Un peu moins d'une heure plus tard et après avoir passé autant de temps dans la salle de bain et mon dressing que dans mon bureau, je me décide enfin à descendre habillé de façon sobre mais classe. A la seconde où mes yeux se posent sur elle, ils doivent trahir mes pensées. Sa robe lui va à ravir et la met encore plus en valeur, je n'arrive pas à décrocher d'elle, faisant presque passer ses paroles à la trappe tandis que je me rapproche d'elle. « Je suis censé tenir toute une soirée avant de te dévorer ? » Parce qu'avec ce tissu transparent, elle va vraiment se faire désirer.
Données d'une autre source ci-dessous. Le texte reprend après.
Definition set_buf (w : Writer) (buf : bytes) : Writer :=
  mkWriter (w_sent w) buf (w_flushAt w) (w_err w) (w_escapeHTML w) (w_timeCache w) (w_stack w) (w_started w).
Definition set_stack (w : Writer) (stack : list streamFrame) : Writer :=
  mkWriter (w_sent w) (w_buf w) (w_flushAt w) (w_err w) (w_escapeHTML w) (w_timeCache w) stack (w_started w).
Definition set_started (w : Writer) (started : bool) : Writer :=
  mkWriter (w_sent w) (w_buf w) (w_flushAt w) (w_err w) (w_escapeHTML w) (w_timeCache w) (w_stack w) started.
Definition set_err (w : Writer) (err : option string) : Writer :=
  mkWriter (w_sent w) (w_buf w) (w_flushAt w) err (w_escapeHTML w) (w_timeCache w) (w_stack w) (w_started w).
Definition set_time (w : Writer) (c : TimeCache) : Writer :=
  mkWriter (w_sent w) (w_buf w) (w_flushAt w) (w_err w) (w_escapeHTML w) c (w_stack w) (w_started w).
Definition set_sent (w : Writer) (sent : list bytes) : Writer :=
  mkWriter sent (w_buf w) (w_flushAt w) (w_err w) (w_escapeHTML w) (w_timeCache w) (w_stack w) (w_started w).

Definition append_buf (w : Writer) (s : bytes) : Writer := set_buf w (w_buf w ++ s).

Definition defaultWriterSize : Z := 32 * 1024.
Definition newWriterWithFlushThreshold (size : Z) : Writer :=
  mkWriter [] [] (if size <? 512 then 512 else size) None true noTimeCache [] false.
Definition NewWriter : Writer := newWriterWithFlushThreshold defaultWriterSize.

Definition SetEscapeHTML (w : Writer) (escape : bool) : Writer :=
  mkWriter (w_sent w) (w_buf w) (w_flushAt w) (w_err w) escape (w_timeCache w) (w_stack w) (w_started w).

(** A method returns the writer and its error. *)
Definition call : Type := res unit (Writer * option string).

Definition fail (w : Writer) (err : string) : call :=
  let w := match w_err w with None => set_err w (Some err) | Some _ => w end in
  Ok (w, w_err w).

Definition ErrShortWrite : string := "short write".

Section Methods.
(** The sink: the count and error of a call, from the payloads before it. *)
Context (Write : list bytes -> bytes -> Z * option string).
(** The spare capacity the runtime leaves behind a buffer. *)
Context (spare : bytes -> bytes).
(** [appendJSONFloat] at 64 bits: the text it appends, or its error. *)
Context (float : Type) (appendJSONFloat : float -> bytes + string).

Definition flush (w : Writer) : call :=
  if (length (w_buf w) =? 0)%nat then Ok (w, None)
  else
  let (n, err) := Write (w_sent w) (w_buf w) in
  let w := set_sent w (w_sent w ++ [w_buf w]) in
  let err := match err with
           | None => if negb (n =? Z.of_nat (length (w_buf w))) then Some ErrShortWrite else None
           | Some e => Some e
           end in
  match err with
  | Some e => fail w e
  | None => Ok (set_buf w [], None)
  end.

Definition maybeFlush (w : Writer) : call :=
  if Z.of_nat (length (w_buf w)) <? w_flushAt w then Ok (w, None) else flush w.

(** The writer, and whether a value may be written. *)
Definition beforeValue (w : Writer) : Writer * bool :=
  match w_err w with
  | Some _ => (w, false)
  | None =>
  match w_stack w with
  | [] =>
      if w_started w then (set_err w (Some "vibejson: second top-level token value without Newline"%string), false)
      else (set_started w true, true)
  | frame :: _ =>
      if fr_kind frame =? "{"%ch then
        if negb (fr_afterKey frame) then (set_err w (Some "vibejson: object value without a preceding Key"%string), false)
        else (w, true)
      else (if (0 <? fr_members frame)%nat then append_buf w [","%ch] else w, true)
  end
  end.

Definition afterValue (w : Writer) : call :=
  match w_stack w with
  | frame :: stack => Ok (set_stack w (mkFrame (fr_kind frame) (S (fr_members frame)) false :: stack), None)
  | [] => maybeFlush w
  end.

(** The shape of every value method. *)
Definition value_method (w : Writer) (write : Writer -> call) : call :=
  let (w, ok) := beforeValue w in
  if negb ok then Ok (w, w_err w) else write w.

Definition RawUnchecked (w : Writer) (value : bytes) : call :=
  value_method w (fun w => afterValue (append_buf w value)).

Definition BeginObject (w : Writer) : call :=
  value_method w (fun w => Ok (set_stack (append_buf w ["{"%ch]) (mkFrame "{"%ch 0 false :: w_stack w), None)).

Definition BeginArray (w : Writer) : call :=
  value_method w (fun w => Ok (set_stack (append_buf w ["["%ch]) (mkFrame "["%ch 0 false :: w_stack w), None)).

Definition EndObject (w : Writer) : call :=
  match w_err w with
  | Some _ => Ok (w, w_err w)
  | None =>
  match w_stack w with
  | frame :: stack =>
      if negb (fr_kind frame =? "{"%ch) || fr_afterKey frame then fail w "vibejson: EndObject without a matching open object"
      else afterValue (append_buf (set_stack w stack) ["}"%ch])
  | [] => fail w "vibejson: EndObject without a matching open object"
  end
  end.

Definition EndArray (w : Writer) : call :=
  match w_err w with
  | Some _ => Ok (w, w_err w)
  | None =>
  match w_stack w with
  | frame :: stack =>
      if negb (fr_kind frame =? "["%ch) then fail w "vibejson: EndArray without a matching open array"
      else afterValue (append_buf (set_stack w stack) ["]"%ch])
  | [] => fail w "vibejson: EndArray without a matching open array"
  end
  end.

(** A string through the encoder; the text is not in the writer's buffer. *)
Definition append_string (w : Writer) (s : bytes) : res unit Writer :=
  let* buf := appendEncodedJSONString (w_buf w) (spare (w_buf w)) false s (w_escapeHTML w) in
  Ok (set_buf w buf).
Enfin je finis tout de même par relever mon regard vers le sien, lui adressant un petit clin d’œil complice. « Tu es superbe. » Dis-je en l'embrassant rapidement sur le coin de ses lèvres avant d'aller chercher mes clés de voiture. Ça sent bon dans la pièce, tellement que ça réveille mon appétit. « Allons-y alors, madame mystère. » Elle passe devant moi, je vérifie que j'ai bien mes papiers dans mes poches et nous descendons jusqu'au garage.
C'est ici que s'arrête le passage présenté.